(Data extracted from a collection)
=== Begin Enclosure ===

Definition chosen_by_priority (c : Cache) (it : Item) : Prop :=
  (∀ k' it', items c !! k' = Some it' → mockTime c < expTime it') ∧
  (∃ rest, priorityTree c !! priority it = Some (it :: rest)) ∧
  ∀ k' it', items c !! k' = Some it' → priority it <= priority it'.

(** *** Recency of use

    A call sequence is replayed together with a log that remembers, for
    every key, the number of the last call that touched it: a [get] of a
    key that is present with its expiration time ahead of the clock, or
    a [set] that (re)inserted it. *)
Record Traced : Type := mkTraced {
  state : Cache;
  clock : nat;
  lastTouch : gmap string nat;
}.

Definition newT (maxItems : Z) : Traced := mkTraced (new maxItems) 0 ∅.

Definition stepT (s : Traced) (o : Op) : option Traced :=
  match o with
  | OpGet k =>
      Some (mkTraced (get (state s) k).1 (S (clock s))
              (match items (state s) !! k with
               | Some item =>
                   if decide (expTime item > mockTime (state s))
                   then <[k := clock s]> (lastTouch s)
                   else lastTouch s
               | None => lastTouch s
               end))
  | OpSet k v p e =>
      c' ← set (state s) k v p e;
      Some (mkTraced c' (S (clock s)) (<[k := clock s]> (lastTouch s)))
  | OpSetMockTime time =>
      Some (mkTraced (setMockTime (state s) time) (S (clock s)) (lastTouch s))
  end.

Fixpoint runT (ops : list Op) (s : Traced) : option Traced :=
  match ops with
  | [] => Some s
  | o :: r => s' ← stepT s o; runT r s'
  end.

Definition stamp (log : gmap string nat) (it : Item) : nat :=
  default 0%nat (log !! key it).

(** Every group of [t] lists its members from the least to the most
    recently touched, and every member has been touched. *)
Definition recency (log : gmap string nat) (now : nat)
    (t : gmap Z (list Item)) : Prop :=
  ∀ g l, t !! g = Some l →
    StronglySorted (λ a b, (stamp log a < stamp log b)%nat) l ∧
    ∀ it, it ∈ l → ∃ n, log !! key it = Some n ∧ (n < now)%nat.

(** The invariant of a replayed call sequence. *)
Definition TInv (s : Traced) : Prop :=
  Inv (state s) ∧ recency (lastTouch s) (clock s) (priorityTree (state s)).

End Operations.

(** *** States used to instantiate the theorems

    The black-box tests of [index.test.ts] on a cache of capacity 2. *)
Definition expired_ops : list (@Op Z) :=
  [OpSet "A" 1 15 100; OpSet "B" 2 5 103; OpSetMockTime 100].

Definition expired_full : Cache Z :=
  default (new 2) (run expired_ops (new 2)).

Definition lru_ops : list (@Op Z) :=
  [OpSet "A" 1 15 100; OpSet "B" 2 15 103; OpGet "A"].

Definition lru_full : Traced (T := Z) :=
  default (newT 2) (runT lru_ops (newT 2)).

Definition pair_ops : list (@Op Z) := [OpSet "A" 1 15 100; OpSet "B" 2 15 103].

Definition pair : Cache Z := default (new 2) (run pair_ops (new 2)).

(* ===================================================================== *)
(** ** The linked list *)
(* ===================================================================== *)

Section DLLFacts.

Context {T : Type}.
Implicit Types (it x : Item T) (l : list (Item T)).

Lemma remove_absent it l : key it ∉ key <$> l → DLL.remove it l = l.
Proof.
  induction l as [|x r IH]; simpl; [done|].
  intros Hn. apply not_elem_of_cons in Hn as [Hx Hr].
  destruct (decide (key x = key it)); [congruence|]. by rewrite IH.
Qed.

Lemma remove_split it l :
  key it ∈ key <$> l →
  ∃ l1 x l2, l = l1 ++ x :: l2 ∧ key x = key it ∧
             (key it ∉ key <$> l1) ∧ DLL.remove it l = l1 ++ l2.
Proof.
  induction l as [|y r IH]; simpl.
  - intros H. by apply elem_of_nil in H.
  - intros H. destruct (decide (key y = key it)) as [E|N].
    + exists [], y, r. split_and!; [done|done| |done]. simpl. apply not_elem_of_nil.
    + apply elem_of_cons in H as [H|H]; [congruence|].
      destruct (IH H) as (l1 & x & l2 & -> & Hk & Hn & Hr).
      exists (y :: l1), x, l2. split_and!; [done|done| |by rewrite Hr].
      simpl. apply not_elem_of_cons. split; [congruence|done].
Qed.

Lemma remove_sublist it l : DLL.remove it l `sublist_of` l.
Proof.
  induction l as [|x r IH]; simpl; [done|].
  destruct (decide (key x = key it)).
  - by apply sublist_cons.
  - by apply sublist_skip.
Qed.

Lemma remove_NoDup it l : NoDup (key <$> l) → NoDup (key <$> DLL.remove it l).
Proof.
  intros H. eapply sublist_NoDup; [exact H|].
  apply fmap_sublist, remove_sublist.
Qed.

Lemma remove_length it l :
  key it ∈ key <$> l → S (length (DLL.remove it l)) = length l.
Proof.
  intros H. destruct (remove_split it l H) as (l1 & x & l2 & -> & _ & _ & ->).
  rewrite !length_app. simpl. lia.
Qed.

Lemma remove_elem_of it l x :
  NoDup (key <$> l) →
  x ∈ DLL.remove it l ↔ x ∈ l ∧ key x ≠ key it.
Proof.
  induction l as [|y r IH]; simpl; intros Hnd.
  - split; [intros H; by apply elem_of_nil in H|intros [H _]; by apply elem_of_nil in H].
  - apply NoDup_cons in Hnd as [Hy Hnd].
    destruct (decide (key y = key it)) as [E|N].
    + split.
      * intros Hx. split; [by apply elem_of_cons; right|].
        intros Hk. apply Hy. rewrite E, <- Hk. by apply list_elem_of_fmap_2.
      * intros [Hx Hk]. apply elem_of_cons in Hx as [->|Hx]; [congruence|done].
    + rewrite !elem_of_cons, IH by done. split.
      * intros [->|[? ?]]; [by split; [left|]|by split; [right|]].
      * intros [[->|?] ?]; [by left|by right].
Qed.

Lemma remove_head_cons it l : DLL.remove it (it :: l) = l.
Proof. simpl. by rewrite decide_True. Qed.

End DLLFacts.

(* ===================================================================== *)
(** ** The ordered index *)
(* ===================================================================== *)

Section AvlFacts.

Context {V : Type}.
Implicit Types (t : gmap Z V).

Lemma least_foldr_None (kvs : list (Z * V)) :
  foldr Avl.least None kvs = None → kvs = [].
Proof.
  destruct kvs as [|kv r]; [done|]. simpl. unfold Avl.least.
  destruct (foldr _ _ r); [case_decide|]; done.
Qed.

Lemma least_foldr_Some (kvs : list (Z * V)) kv :
  foldr Avl.least None kvs = Some kv →
  kv ∈ kvs ∧ ∀ kv', kv' ∈ kvs → kv.1 <= kv'.1.
Proof.
  revert kv. induction kvs as [|x r IH]; intros kv; simpl; [done|].
  unfold Avl.least at 1. destruct (foldr _ _ r) as [kv0|] eqn:E.
  - destruct (IH kv0 eq_refl) as [Hin Hle].
    case_decide as Hd; intros [= <-].
    + split; [by left|]. intros kv' [->|H]%elem_of_cons; [lia|].
      specialize (Hle _ H). lia.
    + split; [by right|]. intros kv' [->|H]%elem_of_cons; [lia|by apply Hle].
  - intros [= <-]. apply least_foldr_None in E as ->.
    split; [by left|]. intros kv' [->|H]%elem_of_cons; [lia|].
    by apply elem_of_nil in H.
Qed.

Lemma min_None t : Avl.min t = None → t = ∅.
Proof.
  unfold Avl.min. intros H%least_foldr_None. by apply map_to_list_empty_iff.
Qed.

Lemma min_Some t g v :
  Avl.min t = Some (g, v) →
  t !! g = Some v ∧ ∀ g' v', t !! g' = Some v' → g <= g'.
Proof.
  unfold Avl.min. intros [Hin Hle]%least_foldr_Some. split.
  - by apply elem_of_map_to_list in Hin.
  - intros g' v' H. apply elem_of_map_to_list in H. by apply Hle in H.
Qed.

Lemma min_is_Some t g v : t !! g = Some v → is_Some (Avl.min t).
Proof.
  intros H. destruct (Avl.min t) eqn:E; [eauto|].
  apply min_None in E. subst. by rewrite lookup_empty in H.
Qed.

End AvlFacts.

Section MembersFacts.

Context {T : Type}.
Implicit Types (t : gmap Z (list (Item T))).

Lemma members_empty : members (T := T) ∅ = 0%nat.
Proof. unfold members. by rewrite map_fold_empty. Qed.

Lemma members_insert_None t g l :
  t !! g = None → members (<[g := l]> t) = (length l + members t)%nat.
Proof.
  intros H. unfold members. rewrite map_fold_insert_L; [done| |done].
  intros. lia.
Qed.

Lemma members_delete t g l :
  t !! g = Some l → members t = (length l + members (delete g t))%nat.
Proof.
  intros H. rewrite <- (insert_delete_id t g l) at 1 by done.
  apply members_insert_None, lookup_delete_eq.
Qed.

Lemma members_insert_Some t g l l' :
  t !! g = Some l →
  (members (<[g := l']> t) + length l = length l' + members t)%nat.
Proof.
  intros H. rewrite <- insert_delete_eq.
  rewrite members_insert_None by apply lookup_delete_eq.
  rewrite (members_delete t g l H). lia.
Qed.

End MembersFacts.

(* ===================================================================== *)
(** ** Agreement of an index with the entry table *)
(* ===================================================================== *)

Section IndexFacts.

Context {T : Type}.
Implicit Types (it x : Item T) (l : list (Item T))
  (t : gmap Z (list (Item T))) (its : gmap string (Item T)).

Variable proj : Item T → Z.

Lemma index_ok_empty : index_ok proj (∅ : gmap string (Item T)) ∅.
Proof.
  split_and!.
  - intros g l H. by rewrite lookup_empty in H.
  - intros k it H. by rewrite lookup_empty in H.
  - by rewrite members_empty, map_size_empty.
Qed.

(** No member of any group carries a key the table does not hold. *)
Lemma index_ok_fresh its t g l it :
  index_ok proj its t → its !! key it = None → t !! g = Some l →
  key it ∉ key <$> l.
Proof.
  intros (H1 & _ & _) Hn Hg Hin.
  apply list_elem_of_fmap in Hin as (x & Hk & Hx).
  destruct (H1 g l Hg) as (_ & _ & Hm). destruct (Hm x Hx) as [Hl _].
  rewrite <- Hk in Hl. congruence.
Qed.

(** A present item sits in the group of its own key, and nowhere else. *)
Lemma index_ok_member its t it :
  index_ok proj its t → its !! key it = Some it →
  ∃ l, t !! proj it = Some l ∧ it ∈ l ∧ NoDup (key <$> l).
Proof.
  intros (H1 & H2 & _) Hit. destruct (H2 _ _ Hit) as (l & Hl & Hin).
  exists l. split_and!; [done|done|]. by destruct (H1 _ _ Hl) as (_ & ? & _).
Qed.

Lemma index_ok_add its t it (ins : Item T → list (Item T) → list (Item T)) :
  (∀ l, ins it l ≡ₚ it :: l) →
  index_ok proj its t → its !! key it = None →
  index_ok proj (<[key it := it]> its) (groupAdd proj ins it t).
Proof.
  intros Hins Hok Hnone. pose proof Hok as (H1 & H2 & H3).
  assert (Hgrp : ∃ l0, groupAdd proj ins it t = <[proj it := ins it l0]> t ∧
            (t !! proj it = Some l0 ∨ t !! proj it = None ∧ l0 = [])).
  { unfold groupAdd. destruct (t !! proj it) as [l0|] eqn:E; eauto. }
  destruct Hgrp as (l0 & -> & Hl0).
  assert (Hfresh : key it ∉ key <$> l0).
  { destruct Hl0 as [Hl0|[_ ->]]; [by eapply index_ok_fresh|apply not_elem_of_nil]. }
  assert (Hold : ∀ x, x ∈ l0 → its !! key x = Some x ∧ proj x = proj it).
  { destruct Hl0 as [Hl0|[_ ->]]; [by apply (H1 _ _ Hl0)|].
    intros x Hx. by apply elem_of_nil in Hx. }
  split_and!.
  - intros g l. rewrite lookup_insert. case_decide as Hg.
    + subst g. intros [= <-]. split_and!.
      * intros E. specialize (Hins l0). rewrite E in Hins.
        by apply Permutation_nil_cons in Hins.
      * rewrite (Hins l0). simpl. apply NoDup_cons. split; [done|].
        destruct Hl0 as [Hl0|[_ ->]]; [by apply (H1 _ _ Hl0)|apply NoDup_nil_2].
      * intros x Hx. rewrite (Hins l0) in Hx.
        apply elem_of_cons in Hx as [->|Hx]; [by rewrite lookup_insert_eq|].
        destruct (Hold x Hx) as [Hx1 Hx2]. split; [|done].
        rewrite lookup_insert_ne; [done|]. intros E. rewrite <- E in Hx1. congruence.
    + intros Hl. destruct (H1 _ _ Hl) as (Hne & Hnd & Hm). split_and!; [done..|].
      intros x Hx. destruct (Hm x Hx) as [Hx1 Hx2]. split; [|done].
      rewrite lookup_insert_ne; [done|]. intros E. rewrite <- E in Hx1. congruence.
  - intros k x. rewrite lookup_insert. case_decide as Hk.
    + intros [= <-]. exists (ins it l0). rewrite lookup_insert_eq. split; [done|].
      rewrite (Hins l0). by left.
    + intros Hx. destruct (H2 _ _ Hx) as (l & Hl & Hin).
      destruct (decide (proj x = proj it)) as [E|N].
      * rewrite E in *. exists (ins it l0). rewrite lookup_insert_eq. split; [done|].
        rewrite (Hins l0). right.
        destruct Hl0 as [Hl0|[Hl0 _]]; congruence.
      * exists l. by rewrite lookup_insert_ne.
  - rewrite map_size_insert_None by done.
    assert (Hlen : length (ins it l0) = S (length l0)) by by rewrite (Hins l0).
    destruct Hl0 as [Hl0|[Hl0 ->]].
    + pose proof (members_insert_Some t _ _ (ins it l0) Hl0). lia.
    + rewrite members_insert_None by done. simpl in Hlen. lia.
Qed.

=== End Enclosure ===

TASK DESCRIPTION:
Across the data above, how many lines include the word "string"? Give only the number.

ANSWER BELOW:
5